7th Circuit: Spokeo Dooms FCRA 1681b Claim

Link: Crabtree v. EXPERIAN INFORMATION SOLUTIONS, INC., Court of Appeals (7th Cir. 2020).

The 7th Circuit, in a decision by Judge Scudder, affirmed an opinion by District Court Judge Norgle dismissing a consumer’s FCRA claim—and, interestingly, a counterclaim by Experian—for lack of Article III standing and thus subject matter jurisdiction.

The claim was simple: Experian, through an agent, sold a copy of his consumer report for a purpose not allowed under the Fair Credit Reporting Act, 15 U.S.C. 1681b(a). The Complaint is available here.

The Complaint notes that Western Sierra (the company Experian sold the data to) is a debt settlement company and thus can’t make a firm offer of credit, but the 7th Circuit decision doesn’t mention that.

Instead, the decision focuses in on the fact that the Plaintiff couldn’t testify that he had not received a firm offer of credit from Western Sierra, and that the disclosure was made five years prior to filing the lawsuit.

After reviewing the 7th Circuit progeny of Spokeo, Inc. v. Robins, 136 S. Ct. 1540, 1548 (2016): Gubala v. Time Warner Cable, Inc., 846 F. 3d 909, Robertson v. Allied Solutions, LLC, 902 F. 3d 690, and Casillas v. Madison Avenue Associates, 926 F.3d 329 (7th Cir. 2019) (Discussed on this blog here), the panel concluded that the injuries were not sufficient to meet the Article III standard:

Crabtree has identified no harm of any kind. Like the plaintiff in Casillas who never attempted to respond to the debt collector and therefore was not affected by the incomplete instructions, Crabtree admitted in sworn testimony that he would have thrown any firm offer from Western Sierra in the trash. Indeed, he only learned about these events after being contacted by his lawyer nearly five years later. If this communication had not occurred, Crabtree would have gone on completely unaware of and unaffected by any prescreen list. This all falls well short of the concreteness mandated by Article III. Crabtree had to come forward with something showing that he did not receive a firm offer, that Western Sierra would not have honored a firm offer, that he was affected by the lack of a firm offer, or that he suffered any actual emotional damages. He failed on each possible ground, leaving him without the concrete injury necessary for Article III standing.

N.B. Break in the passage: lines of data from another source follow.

(** * Placing a VM *)



(** * Choosing a node *)

(** [SelectVmNuma], for a VM whose vCPUs have a node in common and a table
    of used CPUs below the range of its 16-bit counter.  A node it answers is
    one of the machine and open to every vCPU.  When a layer of such a node
    has room for the whole VM, it succeeds with a node and a layer that have
    room, with no fuller place on the same or a lower layer, and enters the
    VM there in the table.  When none has room, it leaves the table, succeeds
    exactly when some open node is below the maximal over-provision, and then
    answers one with the fewest layers. *)
Theorem vas_select_numa_correct T s vm m :
  wf T s -> (forall l n, 0 <= used_at l n m < 32768) -> (exists x, allowed s vm x) ->
  let k := Z.of_nat (length (vcpuMap vm)) in
  let '(ret, m', n) := SelectVmNuma vm m s in
  (ret = VAS_OK -> allowed s vm n) ∧
  ((exists n' l', allowed s vm n' ∧ fits s m k n' l') ->
     ret = VAS_OK ∧ exists l, fits s m k n l ∧ m' = <[(l, n) := u16 (used_at l n m + k)]> m ∧
       forall n' l', allowed s vm n' -> fits s m k n' l' -> l' <= l -> used_at l' n' m <= used_at l n m) ∧
  ((forall n' l', allowed s vm n' -> ~ fits s m k n' l') ->
     m' = m ∧ (ret = VAS_OK <-> exists n', allowed s vm n' ∧ GetOverProvision n' s < maxOverProvision) ∧
     (ret = VAS_OK -> forall n', allowed s vm n' -> GetOverProvision n s <= GetOverProvision n' s)).
Proof.
  intros Hwf Hm Hex k. unfold SelectVmNuma. pose proof (fun n => available_allowed s vm n Hex) as Hav.
  assert (Hk : forall n, n ∈ set_keys (available_numas s vm) <-> allowed s vm n) by (intros n; by rewrite elem_of_set_keys).
  rewrite bool_decide_eq_false_2 by (destruct Hex as [x Hx%Hav]; set_solver). fold k.
  pose proof (best_nodes T s Hwf m k Hm (fun _ _ => False) (set_keys (available_numas s vm)) (0, maxOverProvision, -1)) as Hb.
  destruct (foldl _ _ _) as [[n l] u]. destruct Hb as [[[= -> -> ->] Hno]|(-> & [[]|[Hn _]] & Hf & Hbest)]; [left; done|..].
  - cbn [Z.eqb negb]. unfold SelectMinLayer. pose proof (min_layer_fold s (set_keys (available_numas s vm)) maxOverProvision 0) as Hmin.
    destruct (foldl _ _ _) as [a n]. destruct Hmin as (H1 & H2 & H3).
    assert (Hnone : forall n' l', allowed s vm n' -> ~ fits s m k n' l') by (intros n' l' Hn' Hf'; apply (Hno n' l'); [right; split; [by apply Hk|apply Hf']|done]).
    destruct (Z.eqb_spec a maxOverProvision) as [->|Hne]; cbn.
    + split_and!; [done|by intros (n' & l' & Hn' & Hf'%Hnone)|]. intros _. split_and!; [done| |done]. split; [done|]. intros (n' & Hn'%Hk & Hlt). apply H2 in Hn'. lia.
    + destruct H3 as [[-> _]|[Hin ->]]; [done|]. split_and!; [intros _; by apply Hk|by intros (n' & l' & Hn' & Hf'%Hnone)|]. intros _. split_and!; [done| |].
      * split; [|done]. intros _. exists n. split; [by apply Hk|lia].
      * intros _ n' Hn'%Hk. by apply H2.
  - pose proof (Hm l n). rewrite (proj2 (Z.eqb_neq _ _)) by lia. cbn [negb]. split_and!.
    + intros _. by apply Hk.
    + intros _. split; [done|]. exists l. split_and!; try done. intros n' l' Hn' Hf'. apply Hbest; [|done]. right. split; [by apply Hk|apply Hf'].
    + intros Hno. by apply Hk, (Hno n l) in Hn.
Qed.

Lemma vas_select_numa_correct_witness :
  SelectVmNuma (ex_vm "a" 100 6 {[ 0; 1 ]}) ∅ ex_start = (VAS_OK, {[ (0, 0) := 6 ]}, 0) ∧ allowed ex_start (ex_vm "a" 100 6 {[ 0; 1 ]}) 0.
Proof.
  assert (E : SelectVmNuma (ex_vm "a" 100 6 {[ 0; 1 ]}) ∅ ex_start = (VAS_OK, {[ (0, 0) := 6 ]}, 0)) by (vm_compute; reflexivity).
  split; [exact E|]. pose proof (vas_select_numa_correct ex_topo ex_start (ex_vm "a" 100 6 {[ 0; 1 ]}) ∅ ex_start_wf) as H.
  rewrite E in H. apply H.
  - intros l n. change (0 <= 0 < 32768). lia.
  - exists 0. split; [vm_compute; reflexivity|]. intros v i Hin. apply list_elem_of_fmap in Hin as (j & Ej & _). injection Ej as _ ->. vm_compute. reflexivity.
  - reflexivity.
Defined.

(** * Sequences of requests *)



(** * Two runs that go wrong *)

(** The requests one after the other. *)
Definition serve_all (rs : list request) (s : Sched) : option Sched :=
  foldl (fun o r => s ← o; '(_, s') ← serve ex_topo ex_conf ex_host r s; Some s') (Some s) rs.

Definition holds_in (o : option Sched) (f : Sched -> bool) : bool := match o with Some s => f s | None => false end.

Lemma holds_in_true o f : holds_in o f = true -> exists s, o = Some s ∧ f s = true.
Proof. destruct o as [s|]; [|done]. intros E. by exists s. Qed.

However, the panel clearly left the door open to similar claims on different facts:

Do not overread our conclusion to mean that a claim like Crabtree’s fails as a matter of course. Based on Spokeo‘s principles, there is no question that a consumer reporting agency’s unauthorized disclosure of consumer credit information can be a concrete injury. The common law recognized some right to privacy that “encompass[es] the individual’s control of information concerning his or her person.” U.S. Dep’t of Justice v. Reporters Comm. for Freedom of Press, 489 U.S. 749, 763 (1989). And FCRA specifically articulates a statutory right to privacy in consumer credit reports. See 15 U.S.C. § 1681(a). We have previously recognized this right to privacy in such information. See Cole v. U.S. Capital, Inc., 389 F.3d 719, 728 (7th Cir. 2004) (holding that a plaintiff stated a claim when a lender obtained her credit data without giving her the benefit of a firm offer, one of the permissible purposes under FCRA).

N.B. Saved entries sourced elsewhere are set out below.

(* ===== verification/CoreSched.v ===== *)
(** The core limiter of the runtime (vcann-rt/src/core_limiter.c): the time
    slices of the AI cores of a die, shared by the processes of its vNPUs.

    The shared memory of a die is a map from atomic locations to integers and
    a map of robust mutexes.  A scheduler thread is a program counter: one
    step of [sched_step] is one access to the shared memory, so that the runs
    of several processes are the interleavings of their steps.  A read-only
    loop over the vNPUs ([select_next_owner] and the like) is one step.  The
    clock, the end of the process and the answers of the system are the
    arguments of a step.  A step reports what it did to the account of its
    vNPU as events. *)

From S2P Require Import Prelude.

(** * Constants (include/core_limiter.h, include/npu_manager.h) *)

Definition MAX_VNPU : Z := 100.
Definition HUNDRED_PERCENT : Z := 100.
Definition NS_PER_US : Z := 1000.
Definition NS_PER_MS : Z := 1000000.
Definition NS_PER_S : Z := 1000000000.
Definition MAX_STREAK : Z := 2.
Definition VNPU_SCHEULE_PERIOD : Z := 100 * NS_PER_MS.
Definition VNPU_NORMAL_FAIRNESS_PERIOD : Z := 1 * NS_PER_S.
Definition VNPU_NORMAL_FAIRNESS_WINDOW : Z := 10 * NS_PER_MS.
Definition VNPU_FLUSH_PERIOD : Z := 1 * NS_PER_MS.
Definition VNPU_TIMEOUT_PERIOD : Z := 3 * NS_PER_MS.
Definition VNPU_NO_TASK_TIMEOUT_PERIOD : Z := 5 * NS_PER_MS.
Definition WAITING_SLEEP_PERIOD : Z := 100 * NS_PER_US.
Definition WATTING_SLIDE_WINDOW_TIMEOUT_PERIOD : Z := 100 * NS_PER_MS.
Definition BORROW_TIMESLICE_LENGTH : Z := 3 * NS_PER_MS.
Definition DCMI_TIMEOUT_THRESHOLD : Z := 100 * NS_PER_MS.
Definition UTILIZATION_RATE_MAX : Z := 95.
Definition UTILIZATION_RATE_MIN : Z := 80.
Definition SYNC_WAIT_TIMEOUT_NS : Z := 200 * NS_PER_MS.
Definition SCHED_SHM_STALE_THRESHOLD_NS : Z := 2 * NS_PER_S.
Definition SCHED_MAGIC_INITIALIZED : Z := 0x495A4547.
Definition MAGIC_INITIALIZING : Z := 0x5A494E47.
Definition MAGIC_UNINITIALIZED : Z := 0.

(** * The shared memory *)

(** The arrays of [vnpu_time_slice_sched_t] with one cell for each vNPU. *)
Inductive field :=
  | last_alive_time_ns
  | last_kernel_time_ns
  | vnpu_schedule_turn
  | vnpu_core_limit_quota
  | vnpu_priority
  | vnpu_quota_timeslice
  | vnpu_cur_timeslice
  | vnpu_quota_injected_for_turn
  | vnpu_sync_expected
  | vnpu_sync_completed
  | vnpu_turn_max_sync
  | vnpu_timeslice_for_turn.

Inductive location :=
  | owner
  | magic_number
  | slide_window_len
  | last_slide_window_time_ns
  | cell (f : field) (v : Z).

#[global] Instance field_eq_dec : EqDecision field.
Proof. solve_decision. Defined.

#[global] Instance location_eq_dec : EqDecision location.
Proof. solve_decision. Defined.

(** A robust mutex: when its holder dies the next lock returns [EOWNERDEAD]. *)
Inductive mutex_t := mutex_free | mutex_held (pid : nat) | mutex_owner_dead.

Record sched_mem := SchedMem {
  atom : location -> Z;
  mutex : Z -> mutex_t;
}.

(** The wrap-around of the type of a location: [uint_fast8_t], [int] or
    [uint_fast64_t]. *)
Definition u8 (x : Z) : Z := x mod 256.

Definition wrap (l : location) : Z -> Z :=
  match l with
  | owner | slide_window_len | cell (vnpu_sync_expected | vnpu_sync_completed) _ => i32
  | cell (vnpu_schedule_turn | vnpu_core_limit_quota | vnpu_priority | vnpu_quota_injected_for_turn) _ => u8
  | _ => u64
  end.

Definition atomic_store (l : location) (x : Z) (m : sched_mem) : sched_mem :=
  {| atom := fun k => if decide (k = l) then wrap l x else atom m k; mutex := mutex m |}.

Definition atomic_fetch_add (l : location) (d : Z) (m : sched_mem) : sched_mem := atomic_store l (atom m l + d) m.

Definition atomic_fetch_sub (l : location) (d : Z) (m : sched_mem) : sched_mem := atomic_store l (atom m l - d) m.

Definition set_mutex (v : Z) (x : mutex_t) (m : sched_mem) : sched_mem :=
  {| atom := atom m; mutex := fun k => if decide (k = v) then x else mutex m k |}.

(** The ids of the vNPUs, in the order of the loops. *)
Definition vnpu_ids : list Z := seqZ 0 MAX_VNPU.

(** * Decisions on a state of the memory *)

Definition check_timeout (m : sched_mem) (timestamp : location) (timeout_period now : Z) : bool :=
  let last := atom m timestamp in
  if last <? now then now - last <=? timeout_period else last - now <=? timeout_period.

Definition is_vnpu_alive (m : sched_mem) (now vnpu_id : Z) : bool :=
  if (vnpu_id <? 0) || (MAX_VNPU <=? vnpu_id) then false
  else check_timeout m (cell last_alive_time_ns vnpu_id) VNPU_TIMEOUT_PERIOD now.

Definition is_normal_priority_vnpu (m : sched_mem) (vnpu_id : Z) : bool :=
  (0 <=? vnpu_id) && (vnpu_id <? MAX_VNPU) && (atom m (cell vnpu_priority vnpu_id) =? VNPU_PRIORITY_NORMAL).

(** What takes part in the rotation of the owner. *)
Definition in_rotation (m : sched_mem) (now vnpu_id : Z) : bool :=
  is_vnpu_alive m now vnpu_id && is_normal_priority_vnpu m vnpu_id.

Definition priority_timestamp_is_recent (timestamp now timeout : Z) : bool :=
  if timestamp =? 0 then false
  else (if timestamp <=? now then now - timestamp else timestamp - now) <=? timeout.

The disclosure of consumer credit information, absent any exchanged-for consumer benefit contemplated by FCRA, can constitute an injury-in-fact for the purpose of Article III standing. (emphasis added).

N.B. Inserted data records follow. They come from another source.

(** The properties of the launch statistics: the kernels of a captured graph
    are counted to its model, with those of its task groups. *)

(** Memory is available. *)
Definition alloc_ok : allocs := Allocs true true.

(** * What is captured *)

(** Between the begin and the end of a capture of a stream: single kernels,
    and task groups with the handle the driver gives them. *)
Inductive captured := Single (dim : Z) | Group (handle : Z) (dims : list Z).

Definition capture_one (stm : Z) (s : rt_stats) (x : captured) : rt_stats :=
  match x with
  | Single dim => launch_stats_dispatch alloc_ok true stm dim s
  | Group handle dims =>
    task_grp_end alloc_ok stm handle
      (foldl (fun s dim => launch_stats_dispatch alloc_ok true stm dim s) (task_grp_begin alloc_ok stm s) dims)
  end.

Fixpoint sum_Z (l : list Z) : Z := match l with [] => 0 | x :: r => x + sum_Z r end.

Definition dims_of (x : captured) : list Z := match x with Single d => [d] | Group _ ds => ds end.
Definition all_dims (l : list captured) : list Z := l ≫= dims_of.
Definition singles (l : list captured) : list Z := l ≫= (fun x => match x with Single d => [d] | Group _ _ => [] end).
Definition groups (l : list captured) : list (Z * Z) :=
  l ≫= (fun x => match x with Single _ => [] | Group h ds => [(h, sum_Z ds)] end).

Lemma sum_app l1 l2 : sum_Z (l1 ++ l2) = sum_Z l1 + sum_Z l2.
Proof. induction l1 as [|x l1 IH]; [done|]. cbn. rewrite IH. lia. Qed.

Lemma sum_nonneg l : Forall (fun d => 0 <= d) l -> 0 <= sum_Z l.
Proof. induction 1; cbn; lia. Qed.

Lemma sum_dims l : sum_Z (all_dims l) = sum_Z (singles l) + sum_Z (groups l).*2.
Proof.
  induction l as [|[d|h ds] l IH]; [done| |]; unfold all_dims, singles, groups in *; cbn; rewrite ?sum_app, ?fmap_app, IH.
  - lia.
  - cbn. lia.
Qed.

(** * The buffer of the stream *)

Definition capture_buffer (stm : Z) (s : rt_stats) : stats_buffer_t := default empty_buffer (capture_stats_map s !! stm).

Definition no_open_group (stm : Z) (s : rt_stats) : Prop :=
  match task_grp_state_map s !! stm with Some st => mode st = 0 | None => True end.

(** The buffer counts [n] kernels with the dimension [dim] outside of the
    groups [gs], whose dimensions are in the map of the groups. *)
Record captures (stm dim n : Z) (gs : list (Z * Z)) (s : rt_stats) : Prop := {
  ca_buffer : capture_buffer stm s = StatsBuffer dim n gs.*1;
  ca_closed : no_open_group stm s;
  ca_groups h d : (h, d) ∈ gs -> taskGroup_map s !! h = Some d;
}.

Lemma find_or_create_ok {V} (m : gmap Z V) k (fresh : V) :
  k <> 0 -> exists m1, find_or_create true true m k fresh = Some (default fresh (m !! k), m1) ∧
    forall x, <[k := x]> m1 = <[k := x]> m.
Proof.
  intros Hk. unfold find_or_create. rewrite hm_get_eq by done. destruct (m !! k) as [v|] eqn:E; [by exists m|].
  cbn [negb]. rewrite hm_put_ok by done. cbn. eexists. split; [done|]. intros x. apply insert_insert_eq.
Qed.

Lemma capture_stats_add_eq stm dim s :
  stm <> 0 ->
  let b := capture_buffer stm s in
  capture_stats_add alloc_ok stm dim s =
  with_capture s (<[stm := StatsBuffer (u64 (block_dim b + dim)) (u64 (count b + 1)) (grp_handles b)]> (capture_stats_map s)).
Proof.
  intros Hs. cbn zeta. unfold capture_stats_add. rewrite (proj2 (Z.eqb_neq stm 0) Hs). cbn [calloc_ok insert_ok alloc_ok].
  destruct (find_or_create_ok (capture_stats_map s) stm empty_buffer Hs) as (m1 & -> & Hm). by rewrite Hm.
Qed.

Lemma track_group_eq stm h n s :
  stm <> 0 ->
  let b := capture_buffer stm s in
  track_group alloc_ok stm h n s =
  with_capture s (<[stm := StatsBuffer (block_dim b) (u64 (count b + n))
    (if Z.of_nat (length (grp_handles b)) <? MAX_GRPS_PER_CAPTURE then grp_handles b ++ [h] else grp_handles b)]>
    (capture_stats_map s)).
Proof.
  intros Hs. cbn zeta. unfold track_group. cbn [calloc_ok insert_ok alloc_ok].
  destruct (find_or_create_ok (capture_stats_map s) stm empty_buffer Hs) as (m1 & -> & Hm). by rewrite Hm.
Qed.

Lemma task_group_map_set_eq h d s : h <> 0 -> task_group_map_set alloc_ok h d s = with_groups s (<[h := d]> (taskGroup_map s)).
Proof.
  intros Hh. unfold task_group_map_set. cbn [calloc_ok insert_ok alloc_ok].
  destruct (find_or_create_ok (taskGroup_map s) h 0 Hh) as (m1 & -> & Hm). by rewrite Hm.
Qed.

Experian’s counterclaim alleged that the Plaintiff also obtained consumer reports for an unlawful purpose: for the purpose of initiating the lawsuit at issue. The panel mostly agreed with the District Court judge that Experian could not rely on its costs incurred in defending the case under Steel Co. v. Citizens for a Better Environment, 523 U.S. 83 (1998), but found on independent grounds that Experian did not sufficiently allege how its reputation was injured by Plaintiff’s suit. The panel also said that attorney fees were not enough by themselves to sustain a counterclaim:

Put more simply, a party injured only by incurring defense costs—while injured for constitutional purposes—must find some statutory or common law hook for its motion or claim to recover those costs.

and the FCRA provided no such “hook”:

These statutory provisions make clear that Congress passed FCRA to protect consumers’ right to privacy in their credit data. The statutory objective was to confer protections on consumers, not to arm consumer reporting agencies with rights against consumers.

7th Circuit: No Harm No Foul on FDCPA Claim

Link: Casillas v. Madison Ave. Associates, Inc., 926 F. 3d 329 (7th. Cir. 2019)

Plaintiff, represented by the law firms Philipps & Philipps and Berger Montague, brought a claim under the Fair Debt Collection Practices Act 15 U.S.C. § 1692g(a). Since the decision creates a circuit split, the opinion was circulated but a majority did not favor a rehearing en banc. Chief Judge Wood, joined by Circuit Judges Rovner and Hamilton, filed a dissent from the denial of rehearing en banc.

The Court briefly described the claim before finding it insufficient under the 7th Circuit’s prior Article III standing analysis in Groshek v. Time Warner Cable, Inc., 865 F.3d 884 (7th Cir. 2017):

[A] notice must include, among other things, a description of two mechanisms that the debtor can use to verify her debt. First, a consumer can notify the debt collector “in writing” that she disputes all or part of the debt, which obligates the debt collector to obtain verification of the debt and mail a copy to the debtor. Id. § 1692g(a)(4). A failure to dispute the debt within 30 days means that the debt collector will assume that the debt is valid. Id. § 1692g(a)(3). Second, a consumer can make a “written request” that the debt collector provide her with the name and address of the original creditor, which the debt collector must do if a different creditor currently holds the debt. Id. § 1692g(a)(5). Madison’s notice conveyed all of that information, except that it neglected to specify that Casillas’s notification or request under those provisions must be in writing.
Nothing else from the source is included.